İmparator Malazgirt Kalesi'ni zaptederek halkı kılıçtan geçirirken, Alparslan'da Ahlat'a yaklaşdı. Büyük savaş başlamadan önce yapılan küçük savaşların tamamı Selçukluların galibiyeti ile bitti.
Muharebe
Bizans'ın 200.000 kişilik farklı ideallere hizmet eden ordusuna karşı Selçuklu ordusu aynı ideale hizmet eden 50.000 kişiden ibaretti. Ordu içinde Selçuklu Devleti'nin en değerli emirleri bulunuyordu. 24 Ağustos 1071 yılında karargah Ahlat-Malazgirt arasındaki Rahve ovasına kuruldu.

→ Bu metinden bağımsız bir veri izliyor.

(* ===== verification/Async.v ===== *)
(** * Cooperative tasks

    A coroutine of the gateway is a [proc]: a tree of the events it performs,
    each with its continuation.  Events are the points the source suspends at
    ([await] on Redis, on a WebSocket, on a timer) and the synchronous reads of the
    clock, of [uuid4] and of the process state between them.

    [run] executes one coroutine alone; [pstep] and [run_sched] interleave a
    pool of them the way asyncio does: between two suspension points a task
    runs alone, at a suspension point any other task may run.  Every event has
    a number, and an [env] says what the outside world does at it: the time,
    the next [uuid4], the fate of a Redis request, whether a socket accepts a
    write. *)
From Stdlib Require Import ZArith Lia.
From stdpp Require Import base gmap strings list.
From S2P Require Import Prelude RedisApi.

(** The exceptions the modelled code raises or lets through. *)
Inductive exn :=
| SlowConsumerError (connection_id : string)
| RedisConnectionError
| RedisResponseError (e : rerr)
| ValidationError
| ValueError (text : string)
| AuthenticationError (text : string)
| HTTPException (status : Z) (detail : string)
| WebSocketDisconnect
| OtherError (text : string).

Inductive ev (S : Type) : Type -> Type :=
| ERedis {A : Type} (c : rcmd A) : ev S (exn + A)
| ENow : ev S Z
| EUuid : ev S string
| ELocal {A : Type} (f : S -> A * S) : ev S A
| ESend (ws : nat) (text : string) : ev S (exn + unit)
| EClose (ws : nat) (code : Z) : ev S (exn + unit)
| ESleep (ms : Z) : ev S unit.
Arguments ERedis {S A} c.
Arguments ENow {S}.
Arguments EUuid {S}.
Arguments ELocal {S A} f.
Arguments ESend {S} ws text.
Arguments EClose {S} ws code.
Arguments ESleep {S} ms.

(** Suspension points. *)
Definition is_await {S A} (e : ev S A) : bool :=
  match e with
  | ERedis _ | ESend _ _ | EClose _ _ | ESleep _ => true
  | ENow | EUuid | ELocal _ => false
  end.

Inductive proc (S A : Type) : Type :=
| Ret (a : A)
| Throw (e : exn)
| Call {B : Type} (e : ev S B) (k : B -> proc S A).
Arguments Ret {S A} a.
Arguments Throw {S A} e.
Arguments Call {S A B} e k.

Fixpoint bind {S A B} (p : proc S A) (f : A -> proc S B) : proc S B :=
  match p with
  | Ret a => f a
  | Throw e => Throw e
  | Call e k => Call e (fun b => bind (k b) f)
  end.

(** [try: p except: h], with [h] told the exception. *)
Fixpoint catch {S A} (p : proc S A) (h : exn -> proc S A) : proc S A :=
  match p with
  | Ret a => Ret a
  | Throw e => h e
  | Call e k => Call e (fun b => catch (k b) h)
  end.

Declare Scope proc_scope.
Delimit Scope proc_scope with proc.
Notation "'let!' x := p 'in' q" := (bind p (fun x => q))
  (at level 200, x binder, p at level 100, q at level 200, right associativity)
  : proc_scope.
Notation "p ;; q" := (bind p (fun _ => q))
  (at level 100, q at level 200, right associativity) : proc_scope.
Open Scope proc_scope.

Definition lift {S A} (r : exn + A) : proc S A :=
  match r with inl e => Throw e | inr a => Ret a end.

Definition redis {S A} (c : rcmd A) : proc S A := Call (ERedis c) lift.
Definition now {S} : proc S Z := Call ENow Ret.
Definition uuid4 {S} : proc S string := Call EUuid Ret.
Definition local {S A} (f : S -> A * S) : proc S A := Call (ELocal f) Ret.
Definition gets {S A} (f : S -> A) : proc S A := local (fun s => (f s, s)).
Definition modify {S} (f : S -> S) : proc S unit := local (fun s => (tt, f s)).
Definition send_text {S} (ws : nat) (text : string) : proc S unit :=
  Call (ESend ws text) lift.
Definition close {S} (ws : nat) (code : Z) : proc S unit :=
  Call (EClose ws code) lift.
(** [asyncio.sleep], or the wait for input: any other task may run meanwhile. *)
Definition sleep {S} (ms : Z) : proc S unit := Call (ESleep ms) Ret.

(** [for x in l: f(x)]. *)
Fixpoint for_each {S A} (l : list A) (f : A -> proc S unit) : proc S unit :=
  match l with
  | [] => Ret tt
  | a :: l' => f a ;; for_each l' f
  end.

(** ** The outside world *)

(** A request reaches the server once and its reply comes back, possibly after
    [n] more executions that the client's retry policy caused; or the client
    gives up, the server having executed the request [n] times. *)
Inductive netev := NetOk (n : nat) | NetErr (n : nat).

Record env := mkEnv {
  clock : nat -> Z;
  net : nat -> netev;
  uuid : nat -> string;
  ws_ok : nat -> bool
}.

Definition mono_clock (e : env) : Prop :=
  forall i j, (i <= j)%nat -> clock e i <= clock e j.

Definition reliable (e : env) : Prop := forall i, net e i = NetOk 0.

Inductive ws_event :=
| WsSent (ws : nat) (text : string)
| WsClosed (ws : nat) (code : Z).

Record world {Rd : Redis} (S : Type) := mkWorld {
  w_tick : nat;
  w_db : db;
  w_state : S;
  w_out : list ws_event
}.
Arguments mkWorld {_ S}.
Arguments w_tick {_ S}.
Arguments w_db {_ S}.
Arguments w_state {_ S}.
Arguments w_out {_ S}.

Section Run.
Context {Rd : Redis} {S : Type}.
Variable e : env.

Definition exec_once {A} (c : rcmd A) (t : Z) (d : db) : db := (rexec c t d).2.

Definition of_reply {A} (r : rreply A) : exn + A :=
  match r with inl x => inl (RedisResponseError x) | inr a => inr a end.

Definition request {A} (ne : netev) (c : rcmd A) (t : Z) (d : db) : (exn + A) * db :=
  match ne with
  | NetOk n => let '(r, d') := rexec c t (Nat.iter n (exec_once c t) d) in
               (of_reply r, d')
  | NetErr n => (inl RedisConnectionError, Nat.iter n (exec_once c t) d)
  end.

Definition do_ev {A} (x : ev S A) (w : world S) : A * world S :=
  let n := w_tick w in
  match x in ev _ A return A * world S with
  | ERedis c =>
      let '(r, d') := request (net e n) c (clock e n) (w_db w) in
      (r, mkWorld (1 + n) d' (w_state w) (w_out w))
  | ENow => (clock e n, mkWorld (1 + n) (w_db w) (w_state w) (w_out w))
  | EUuid => (uuid e n, mkWorld (1 + n) (w_db w) (w_state w) (w_out w))
  | ELocal f =>
      let '(a, s') := f (w_state w) in
      (a, mkWorld (1 + n) (w_db w) s' (w_out w))
  | ESend ws text =>
      if ws_ok e n
      then (inr tt, mkWorld (1 + n) (w_db w) (w_state w) (w_out w ++ [WsSent ws text]))
      else (inl WebSocketDisconnect, mkWorld (1 + n) (w_db w) (w_state w) (w_out w))
  | EClose ws code =>
      if ws_ok e n
      then (inr tt, mkWorld (1 + n) (w_db w) (w_state w) (w_out w ++ [WsClosed ws code]))
      else (inl WebSocketDisconnect, mkWorld (1 + n) (w_db w) (w_state w) (w_out w))
  | ESleep _ => (tt, mkWorld (1 + n) (w_db w) (w_state w) (w_out w))
  end.

(** A coroutine that runs without interference. *)
Fixpoint run {A} (p : proc S A) (w : world S) : (exn + A) * world S :=
  match p with
  | Ret a => (inr a, w)
  | Throw x => (inl x, w)
  | Call x k => let '(b, w') := do_ev x w in run (k b) w'
  end.

(** The synchronous code up to the next suspension point. *)
Fixpoint settle {A} (p : proc S A) (w : world S) : proc S A * world S :=
  match p with
  | Call x k =>
      if is_await x then (p, w)
      else let '(b, w') := do_ev x w in settle (k b) w'
  | _ => (p, w)
  end.

(** One turn of a task: the outside world answers the event it is suspended
    at, or the task runs to its next suspension point. *)
Definition turn {A} (p : proc S A) (w : world S) : proc S A * world S :=
  match p with
  | Call x k =>
      if is_await x then let '(b, w') := do_ev x w in (k b, w')
      else settle p w
  | _ => (p, w)
  end.

Definition pstep {A} (i : nat) (st : list (proc S A) * world S) :
    list (proc S A) * world S :=
  match st.1 !! i with
  | Some p => let '(p', w') := turn p st.2 in (<[i := p']> st.1, w')
  | None => st
  end.

(** Task [i] takes the next turn, for each [i] of the schedule. *)
Definition run_sched {A} (sched : list nat) (st : list (proc S A) * world S) :
    list (proc S A) * world S :=
  foldl (fun st i => pstep i st) st sched.

(** ** Laws of [run] *)
Lemma run_bind {A B} (p : proc S A) (f : A -> proc S B) (w : world S) :
  run (bind p f) w =
  let '(r, w') := run p w in
  match r with inl x => (inl x, w') | inr a => run (f a) w' end.
Proof.
  revert w. induction p as [a|x|C x k IH]; intros w; cbn; [done|done|].
  destruct (do_ev x w) as [b w']. apply IH.
Qed.

Lemma run_catch {A} (p : proc S A) (h : exn -> proc S A) (w : world S) :
  run (catch p h) w =
  let '(r, w') := run p w in
  match r with inl x => run (h x) w' | inr a => (inr a, w') end.
Proof.
  revert w. induction p as [a|x|C x k IH]; intros w; cbn; [done|done|].
  destruct (do_ev x w) as [b w']. apply IH.
Qed.

Lemma run_redis {A} (c : rcmd A) (w : world S) :
  net e (w_tick w) = NetOk 0 ->
  run (redis c) w =
  let '(r, d') := rexec c (clock e (w_tick w)) (w_db w) in
  (of_reply r, mkWorld (1 + w_tick w) d' (w_state w) (w_out w)).
Proof.
  intros H. unfold redis; cbn. rewrite H; cbn.
  destruct (rexec c _ _) as [[x|a] d']; done.
Qed.

Definition tick (w : world S) : world S :=
  mkWorld (1 + w_tick w) (w_db w) (w_state w) (w_out w).
Definition set_db (w : world S) (d : db) : world S :=
  mkWorld (1 + w_tick w) d (w_state w) (w_out w).

Lemma run_redis_bind {A B} (c : rcmd A) (f : A -> proc S B) (w : world S) :
  net e (w_tick w) = NetOk 0 ->
  run (bind (redis c) f) w =
  let '(r, d') := rexec c (clock e (w_tick w)) (w_db w) in
  match r with
  | inl x => (inl (RedisResponseError x), set_db w d')
  | inr a => run (f a) (set_db w d')
  end.
Proof.
  intros H. rewrite run_bind, run_redis by done.
  destruct (rexec c _ _) as [[x|a] d']; done.
Qed.

Lemma run_now_bind {B} (f : Z -> proc S B) (w : world S) :
  run (bind now f) w = run (f (clock e (w_tick w))) (tick w).
Proof. done. Qed.

Lemma run_uuid_bind {B} (f : string -> proc S B) (w : world S) :
  run (bind uuid4 f) w = run (f (uuid e (w_tick w))) (tick w).
Proof. done. Qed.

Lemma run_gets {A} (f : S -> A) (w : world S) :
  run (gets f) w = (inr (f (w_state w)), tick w).
Proof. done. Qed.

Lemma run_modify (f : S -> S) (w : world S) :
  run (modify f) w = (inr tt, mkWorld (1 + w_tick w) (w_db w) (f (w_state w)) (w_out w)).
Proof. done. Qed.

Lemma run_catch_ok {A} (p : proc S A) (h : exn -> proc S A) (w : world S) a w' :
  run p w = (inr a, w') -> run (catch p h) w = (inr a, w').
Proof. intros H. by rewrite run_catch, H. Qed.

End Run.

(** A [SET] with an expiry, run alone. *)
Lemma run_set_ex {Rd : Redis} {Rl : RedisLaws} {S} (e : env) (k v : string) (s : Z)
    (w : world S) :
  net e (w_tick w) = NetOk 0 -> 0 < s ->
  exists d', run e (redis (SET k v (Some s))) w = (inr tt, set_db w d') /\
    plog d' = plog (w_db w) /\
    forall u k', clock e (w_tick w) <= u ->
      sees d' u k' = if bool_decide (k' = k)
                     then expiring (clock e (w_tick w)) s (VStr v) u
                     else sees (w_db w) u k'.
Proof.
  intros Hnet Hs. rewrite run_redis by done.
  destruct (rexec _ _ _) as [r d'] eqn:E. apply law_set_ex in E as [-> Hch]; [|done].
  exists d'. split; [done|]. split; [by apply changes_plog in Hch|].
  intros u k' Hu. case_bool_decide as Hk.
  - subst k'. by apply (changes_at _ _ _ _ _ _ Hch).
  - by rewrite (changes_frame _ _ _ _ _ _ _ Hch).
Qed.

(** [run_step Hr] executes the next event of the goal's [run], [Hr] being
    [reliable e]; a Redis command leaves its reply equation in the context. *)
Ltac run_step Hr :=
  first
    [ rewrite run_now_bind
    | rewrite run_uuid_bind
    | rewrite run_redis_bind by apply Hr;
      match goal with
      | |- context [rexec ?c ?t ?d] =>
          let r := fresh "r" in let d' := fresh "d" in let E := fresh "E" in
          destruct (rexec c t d) as [r d'] eqn:E; cbn [w_db w_tick set_db tick] in E
      end ];
  cbn [w_db w_tick w_state w_out set_db tick].

Ltac clock_le Hm := cbn [w_tick set_db tick]; apply Hm; lia.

Cuma namazından sonra dualar eşliğinde ''Ölürsem kefenim olsun'' dediği beyaz elbisesi ile askerin karşısına çıkan Alparslan şöyle dedi; 'Ben, müslümanların camilerde bizim için dua etmekte oldukları bu saatlerde düşmanın üzerine atılmak istiyorum. Galip gelirsek arzu ettiğimiz sonuç gerçekleşmiş olur, yenilirsek şehid olarak cennete gideriz. Bugün burada ne emreden bir sultan ne de emir alan bir asker var; ben de içinizden biri olarak sizinle birlikte savaşacağım; benimle gelmek isteyenler peşime düşsünler, istemeyenler serbestçe geri dönebilirler'. Alparslan bu ünlü konuşmasının ardından ilk hücumu başlattı.

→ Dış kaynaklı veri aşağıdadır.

(** C30.  [replay_channel] returns, in ascending order of sequence, exactly the
    retained messages after the client's position, and reports a gap exactly
    when the position is not 0 and the message after it is older than every
    retained one; on an empty buffer it returns nothing and no gap. *)
Theorem replay_channel_exact {Rd : Redis} {Rl : RedisLaws} {Jt : JsonText}
    {S : Type} (e : env) (w : world S) (ch : string) (last : Z) (cv : channel_view) :
  reliable e -> mono_clock e ->
  represents (w_db w) (clock e (w_tick w)) ch cv -> Forall readable (cv_retained cv) ->
  exists rr w', run e (replay_channel ch last) w = (inr rr, w') /\
    same (clock e (w_tick w)) (w_db w) (w_db w') /\
    Sorted le_seq (rr_messages rr) /\
    Permutation (rr_messages rr)
      (filter (fun m => last < b_sequence m) (cv_retained cv)) /\
    (rr_gap rr = true <->
       last <> 0 /\ cv_retained cv <> [] /\
       forall m, m ∈ cv_retained cv -> last + 1 < b_sequence m).
Proof.
  intros Hrel Hmono Hrep Hr.
  destruct (replay_run e Hrel w ch last cv Hrep Hr) as (d & Hrun & Hsame).
  eexists _, _. split; [exact Hrun|]. split; [exact Hsame|].
  unfold replay_result. pose proof (sort_by_sequence_perm (cv_retained cv)) as Hp.
  pose proof (sort_by_sequence_sorted (cv_retained cv)) as Hs.
  destruct (sort_by_sequence (cv_retained cv)) as [|m l] eqn:E; cbn [rr_messages rr_gap].
  - apply (proj1 (sort_by_sequence_nil_iff _)) in E. rewrite E.
    split; [constructor|]. split; [done|]. naive_solver.
  - assert (Hss : StronglySorted le_seq (m :: l)).
    { apply Sorted_StronglySorted; [intros a b c; unfold le_seq; lia|done]. }
    split; [by apply StronglySorted_Sorted, StronglySorted_select|].
    split; [by rewrite Hp|].
    rewrite andb_true_iff, negb_true_iff, Z.ltb_lt, Z.eqb_neq.
    apply StronglySorted_inv in Hss as [_ Hall]. rewrite Forall_forall in Hall. split.
    + intros [Hlt Hz]. split; [done|]. split; [intros Hnil; rewrite Hnil in Hp;
        by apply Permutation_nil_r in Hp|].
      intros x Hx. rewrite <- Hp in Hx. apply elem_of_cons in Hx as [->|Hx]; [done|].
      specialize (Hall x Hx). unfold le_seq in Hall. lia.
    + intros (Hz & _ & Hall'). split; [|done]. apply Hall'. rewrite <- Hp. set_solver.
Qed.

(** No silent loss for a client that has acknowledged something: when the
    buffer holds consecutive numbers up to the last one given out and
    [replay_channel] reports no gap on a non-empty buffer, the replayed
    sequences are all the numbers after the client's position, none missing,
    none twice. *)
Theorem no_gap_no_loss {Rd : Redis} {Rl : RedisLaws} {Jt : JsonText}
    {S : Type} (e : env) (w : world S) (ch : string) (last : Z) (cv : channel_view) :
  reliable e -> mono_clock e ->
  represents (w_db w) (clock e (w_tick w)) ch cv -> Forall readable (cv_retained cv) ->
  contiguous cv -> 0 < last <= cv_last cv -> cv_retained cv <> [] ->
  exists rr w', run e (replay_channel ch last) w = (inr rr, w') /\
    (rr_gap rr = false ->
     map b_sequence (rr_messages rr) = seqZ (last + 1) (cv_last cv - last)).
Proof.
  intros Hrel Hmono Hrep Hr Hc Hlast Hne.
  destruct (replay_run e Hrel w ch last cv Hrep Hr) as (d & Hrun & _).
  eexists _, _. split; [exact Hrun|]. by apply replay_result_complete.
Qed.

(** Resume delivers what was missed: a client that had acknowledged
    everything up to the channel's current number (not 0) and then missed the
    messages [ps] gets, if its resume reports no gap and replays anything,
    exactly those messages, in the order they were published, with their
    sequence numbers. *)
Theorem resume_replays_missed {Rd : Redis} {Rl : RedisLaws} {Jt : JsonText}
    {Py : Pydantic} {S : Type} (settings : Settings) (e : env) (w : world S) (ch : string)
    (ps : list json_object) (cv : channel_view) :
  reliable e -> mono_clock e ->
  represents (w_db w) (clock e (w_tick w)) ch cv -> contiguous cv ->
  Forall readable (cv_retained cv) ->
  (forall p, p ∈ ps -> json_loads (json_dumps (JObj p)) = Some (JObj p)) ->
  0 < cv_last cv -> cv_last cv + Z.of_nat (length ps) <= int64_max ->
  exists rr w',
    run e (publish_all settings ch ps ;; replay_channel ch (cv_last cv)) w = (inr rr, w') /\
    (rr_gap rr = false -> rr_messages rr <> [] ->
     map b_payload (rr_messages rr) = map JObj ps /\
     map b_sequence (rr_messages rr) = seqZ (cv_last cv + 1) (Z.of_nat (length ps))).
Proof.
  intros Hrel Hmono Hrep Hc Hr Hps Hpos Hmax.
  destruct (publish_all_run settings e Hrel Hmono ps w ch cv Hrep Hc Hmax)
    as (w1 & cv' & bs & k & Hrun & Hrep' & Hc' & Hlast & Hnum & Hret).
  assert (Hr' : Forall readable (cv_retained cv')).
  { rewrite Hret. apply Forall_drop, Forall_app. split; [done|].
    apply Forall_forall. intros b Hb.
    assert (Hin : b_payload b ∈ map JObj ps).
    { destruct Hnum as [<- _]. by apply list_elem_of_fmap_2. }
    apply list_elem_of_fmap in Hin as (p & Hp & Hin). unfold readable. rewrite Hp. auto. }
  destruct (replay_run e Hrel w1 ch (cv_last cv) cv' Hrep' Hr') as (d & Hrun' & _).
  eexists _, _. split; [rewrite run_bind, Hrun; exact Hrun'|]. intros Hgap Hne.
  assert (Hret0 : cv_retained cv' <> []).
  { intros H0. apply Hne. unfold replay_result. by rewrite H0. }
  pose proof (replay_result_complete cv' (cv_last cv) Hc' ltac:(lia) Hret0 Hgap) as Hseq.
  replace (cv_last cv' - cv_last cv) with (Z.of_nat (length ps)) in Hseq by lia.
  split; [|exact Hseq].
  assert (Hm : rr_messages (replay_result (cv_last cv) (cv_retained cv'))
               = drop (k - length (cv_retained cv)) bs).
  { unfold replay_result. rewrite sort_by_sequence_id by by apply contiguous_StronglySorted.
    destruct (cv_retained cv') as [|m l] eqn:E; [done|]. cbn [rr_messages].
    rewrite Hret. by eapply newer_than_old_buffer. }
  rewrite Hm in Hseq |- *. destruct Hnum as [Hpay _].
  apply (f_equal length) in Hseq. apply (f_equal length) in Hpay as Hlen.
  rewrite length_map, length_drop, length_seqZ in Hseq. rewrite !length_map in Hlen.
  destruct (decide (length bs = 0%nat)) as [H0|H0].
  - apply nil_length_inv in H0. subst bs. by rewrite drop_nil.
  - replace (k - length (cv_retained cv))%nat with 0%nat by lia. by rewrite drop_0.
Qed.

(** What the gap report does not cover: for a client at position 0, and
    on a channel whose buffer has been emptied, [replay_channel] reports no gap
    however many messages the channel has given numbers to and lost. *)
Theorem gap_not_reported {Rd : Redis} {Rl : RedisLaws} {Jt : JsonText}
    {S : Type} (e : env) (w : world S) (ch : string) (last : Z) (cv : channel_view) :
  reliable e ->
  represents (w_db w) (clock e (w_tick w)) ch cv -> Forall readable (cv_retained cv) ->
  last = 0 \/ cv_retained cv = [] ->
  exists rr w', run e (replay_channel ch last) w = (inr rr, w') /\ rr_gap rr = false /\
    (cv_retained cv = [] -> rr_messages rr = []).
Proof.
  intros Hrel Hrep Hr Hcase.
  destruct (replay_run e Hrel w ch last cv Hrep Hr) as (d & Hrun & _).
  eexists _, _. split; [exact Hrun|]. unfold replay_result.
  destruct Hcase as [->|Hnil]; [|by rewrite Hnil].
  destruct (sort_by_sequence (cv_retained cv)) as [|m l] eqn:E; [done|].
  cbn [rr_gap]. rewrite andb_false_r. split; [done|]. intros H. by rewrite H in E.
Qed.

(** ** Witnesses *)

Lemma sample_represents (t : Z) :
  represents (Rd := Ref.ref_redis) (Jt := sample_json) sample_db t sample_channel (mkView 3 []).
Proof.
  split; [done|]. split; [done|]. split; [done|]. exists []. split; [done|constructor].
Qed.

Lemma empty_contiguous (n : Z) : contiguous (mkView n []).
Proof. by intros i b Hb. Qed.

Lemma publish_refines_witness :
  exists w' cv' b ts,
    run calm (publish_message default_settings sample_channel (payload_n 7))
      (ref_world 0 sample_db tt) = (inr (mkPublishResult "uuid-0" 4), w') /\
    b_message_id b = "uuid-0" /\ b_payload b = JObj (payload_n 7) /\
    publishes 1000 (mkView 3 []) b cv' /\ contiguous cv' /\
    (length (cv_retained cv') <= 1000)%nat /\
    represents (w_db w') (clock calm (w_tick w')) sample_channel cv' /\
    plog (w_db w') = [(RedisKeys.pubsub_channel sample_channel,
      dump (MessageF (mkMessageFrame "uuid-0" sample_channel 4 ts (payload_n 7))))].
Proof.
  exact (publish_refines default_settings calm (ref_world 0 sample_db tt) sample_channel
           (payload_n 7) (mkView 3 []) calm_reliable calm_mono (sample_represents 0)
           (empty_contiguous 3) eq_refl).
Defined.

(** Two retained messages, numbers 4 and 5. *)
Definition sample_buffer : list Buffered :=
  [mkBuffered "m4" 4 (JObj (payload_n 40)) 0; mkBuffered "m5" 5 (JObj (payload_n 50)) 0].

Definition sample_db2 : Ref.rdb := {|
  Ref.keys := {[
    RedisKeys.channel_sequence sample_channel := (VStr "5", None);
    RedisKeys.channel_stream sample_channel :=
      (VStream [((0, 0), buffered_fields (mkBuffered "m4" 4 (JObj (payload_n 40)) 0));
                ((0, 1), buffered_fields (mkBuffered "m5" 5 (JObj (payload_n 50)) 0))], None)
  ]};
  Ref.log := []
|}.

Lemma sample_represents2 (t : Z) :
  represents (Rd := Ref.ref_redis) sample_db2 t sample_channel (mkView 5 sample_buffer).
Proof.
  split; [done|]. split; [done|]. split; [done|].
  eexists. split; [reflexivity|]. by repeat constructor.
Qed.

Lemma sample_buffer_readable : Forall readable sample_buffer.
Proof. by repeat constructor. Qed.

Lemma sample_buffer_contiguous : contiguous (mkView 5 sample_buffer).
Proof. intros [|[|i]] b Hb; cbn in *; by simplify_eq. Qed.

Lemma replay_channel_exact_witness :
  exists rr w', run calm (replay_channel sample_channel 2) (ref_world 0 sample_db2 tt)
                = (inr rr, w') /\ rr_gap rr = true.
Proof.
  destruct (replay_channel_exact calm (ref_world 0 sample_db2 tt) sample_channel 2
    (mkView 5 sample_buffer) calm_reliable calm_mono (sample_represents2 0)
    sample_buffer_readable) as (rr & w' & Hrun & _ & _ & _ & Hgap).
  exists rr, w'. split; [exact Hrun|]. apply Hgap. split; [done|]. split; [done|].
  intros m Hm. unfold sample_buffer in Hm; cbn in Hm. rewrite !elem_of_cons in Hm.
  destruct Hm as [->|[->|[]%not_elem_of_nil]]; done.
Defined.

Lemma no_gap_no_loss_witness :
  exists rr w', run calm (replay_channel sample_channel 3) (ref_world 0 sample_db2 tt)
                = (inr rr, w') /\
    (rr_gap rr = false -> map b_sequence (rr_messages rr) = [4; 5]).
Proof.
  exact (no_gap_no_loss calm (ref_world 0 sample_db2 tt) sample_channel 3
    (mkView 5 sample_buffer) calm_reliable calm_mono (sample_represents2 0)
    sample_buffer_readable sample_buffer_contiguous
    ltac:(split; done) ltac:(done)).
Defined.

Lemma resume_replays_missed_witness :
  exists rr w',
    run calm (publish_all default_settings sample_channel [payload_n 7; payload_n 8] ;;
              replay_channel sample_channel 3) (ref_world 0 sample_db tt) = (inr rr, w') /\
    (rr_gap rr = false -> rr_messages rr <> [] ->
     map b_payload (rr_messages rr) = [JObj (payload_n 7); JObj (payload_n 8)] /\
     map b_sequence (rr_messages rr) = [4; 5]).
Proof.
  refine (resume_replays_missed default_settings calm (ref_world 0 sample_db tt)
    sample_channel [payload_n 7; payload_n 8] (mkView 3 []) calm_reliable calm_mono
    (sample_represents 0) (empty_contiguous 3) _ _ _ _); [constructor| |done|done].
  intros p Hp. rewrite !elem_of_cons in Hp.
  destruct Hp as [->|[->|[]%not_elem_of_nil]]; apply payload_n_readable.
Defined.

Öğle vaktinden geceye kadar devam eden bu meydan savaşı'nda Bizanslılar ağır bir yenilgiye uğradı. Ordunun büyük bir kısmı kılıçtan geçirildi, imparator ve çok sayıda general esir alındı, askerlerin ancak bir bölümü kaçarak canlarını kurtarabildi.
Savaş Sonrası
İslam, Bizans, Ermeni ve Süryani kaynakların belirttiğine göre Alparslan imparatora bir savaş esiri değil bir konuk hükümdar muamelesi yapmış, hatta onu yanında oturtmuştur. 2 hükümdar arasında geçen müzakereler sonucunda barış antlaşması imzalandı. Bu antlaşmada yer alan maddeler;
İmparator kurtuluş akçesi olarak 1,5 milyon altın verecek
Bizans Devleti her yıl Selçuklular'a 360.000 altın vergi ödeyecek
Bizans'ın elinde bulunan bütün İslam esirleri serbest bırakılacak
Bizanslılar gerektiğinde Selçuklular'a askeri yardımda bulunacak
İmparator kızlarından birini sultanın oğluna nikahlayacak
Antakya, Urfa, Menhic ve Malazgirt Selçuklulara bırakılacak
İmzalanan bu antlaşmanın ertesi günü Alparslan imparatoru İstanbul'a doğru uğurladı ancak Bizans Senatosu mağlubiyeti öğrenince Romanos Diogenes'i tahttan indirdi. Gözlerine mil çekilerek hapse atılan Diogenes Kınalıada zindanında ertesi yıl hayatını kaybetti.
Alparslan ise kazandığı zaferi tüm İslam alemine fetihnameler göndererek müjdeledi. Hükümdarlar tarafından armağanlara boğulan Alparslan, dönemin şairleri ve edipleri tarafından da çeşitli kasideler ile övüldü.
Önemi
Malazgirt Muharebesi Türk ve dünya tarihinin dönüm noktalarından birini oluşturur. Bu zafer sonunda, Bizanslılar'ın bütün maddİ imkAnlarını kullanarak hazırladıkları büyük ordu dağıldığından daha sonraki yıllarda Türkler önemli bir direnişle karşılaşmadan Anadolu içlerine akarak kısa zamanda Ege ve Marmara kıyılarına kadar ilerlemişler ve bu defa istila ve yağma amacı taşımadan fethettikleri toprakları vatan edinip Saltuklu, Mengücüklü, Danişmendli, Dilmaçoğulları, Ahlatşahlar, Yinaloğulları, Çubukoğulları ve Artuklu devletlerini kurmuşlardır.